Purpose:Dynamic CT ventilation imaging (CT‐VI) visualizes air volume changes in the lung by evaluating breathing‐induced lung motion using deformable image registration (DIR). Dynamic CT‐VI could enable functionally adaptive lung cancer radiation therapy, but its sensitivity to DIR parameters poses challenges for validation. We hypothesize that a direct metric using CT parameters derived from Hounsfield units (HU) alone can provide similar ventilation images without DIR. We compare the accuracy of Direct and Dynamic CT‐VIs versus positron emission tomography (PET) images of inhaled ⁶⁸Ga‐labelled nanoparticles (‘Galligas’).Methods:25 patients with lung cancer underwent Galligas 4D‐PET/CT scans prior to radiation therapy.

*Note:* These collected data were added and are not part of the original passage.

Lemma submit_keeps_data (remote : Remote) (data : Json) : keeps_data (submit remote data).
Proof.
  intro w. unfold submit, request. cbv zeta.
  set (response := remote (sent w) (post_transactions data)).
  set (w' := {| sent := post_transactions data :: sent w;
                firefly_data := firefly_data w; cache_file := cache_file w;
                output := output w |}).
  change (firefly_data w) with (firefly_data w').
  destruct ((400 <=? status_code response) && (status_code response <? 600)).
  - destruct (status_code response =? 422).
    + apply keeps_data_bind; [apply keeps_data_lift|].
      intros [[dup_errors other_tx_errors] other_errors].
      destruct (PyDict.truthy other_tx_errors || PyDict.truthy other_errors).
      * apply keeps_data_bind; [apply keeps_data_print|intros _; apply keeps_data_raise].
      * apply keeps_data_for_each. intros [tx_idx dup_id]. apply keeps_data_print.
    + apply keeps_data_bind; [apply keeps_data_print|intros _; apply keeps_data_raise].
  - apply keeps_data_bind; [apply keeps_data_lift|]. intro created.
    apply keeps_data_bind; [apply keeps_data_lift|]. intro id. apply keeps_data_print.
Qed.

Section CompletedRun.

Variable self : Importer.
Variable remote : Remote.
Variable asset_accounts : list ImportData.Account.
Variable running_balances : PyDict.t Arrow (StrDict Decimal).
Variable transaction_groups : list ImportData.TransactionGroup.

For each patient we produced three CT‐ VIs. (i) Our novel method, Direct CT‐VI, models blood‐gas exchange as the product of air and tissue density at each lung voxel based on time‐averaged 4D‐CT HU values. Dynamic CT‐VIs were produced by evaluating: (ii) regional HU changes, and (iii) regional volume changes between the exhale and inhale 4D‐CT phase images using a validated B‐spline DIR method. We assessed the accuracy of each CT‐VI by computing the voxel‐wise Spearman correlation with free‐breathing Galligas PET, and also performed a visual analysis.Results:Surprisingly, Direct CT‐VIs exhibited better global correlation with Galligas PET than either of the dynamic CT‐VIs. The (mean ± SD) correlations were (0.55 ± 0.16), (0.41 ± 0.22) and (0.29 ± 0.27) for Direct, Dynamic HU‐based and Dynamic volume‐based CT‐VIs respectively. Visual comparison of Direct CT‐VI to PET demonstrated similarity for emphysema defects and ventral‐to‐dorsal gradients, but inability to identify decreased ventilation distal to tumor‐obstruction.Conclusion:Our data supports the hypothesis that Direct CT‐VIs are as accurate as Dynamic CT‐VIs in terms of global correlation with Galligas PET. Visual analysis, however, demonstrated that different CT‐VI algorithms might have varying accuracy depending on the underlying cause of ventilation abnormality.This research was supported by a National Health and Medical Research Council (NHMRC) Australia Fellowship, an Cancer Institute New South Wales Early Career Fellowship 13‐ECF‐1/15 and NHMRC scholarship APP1038399. No commercial funding was received for this work.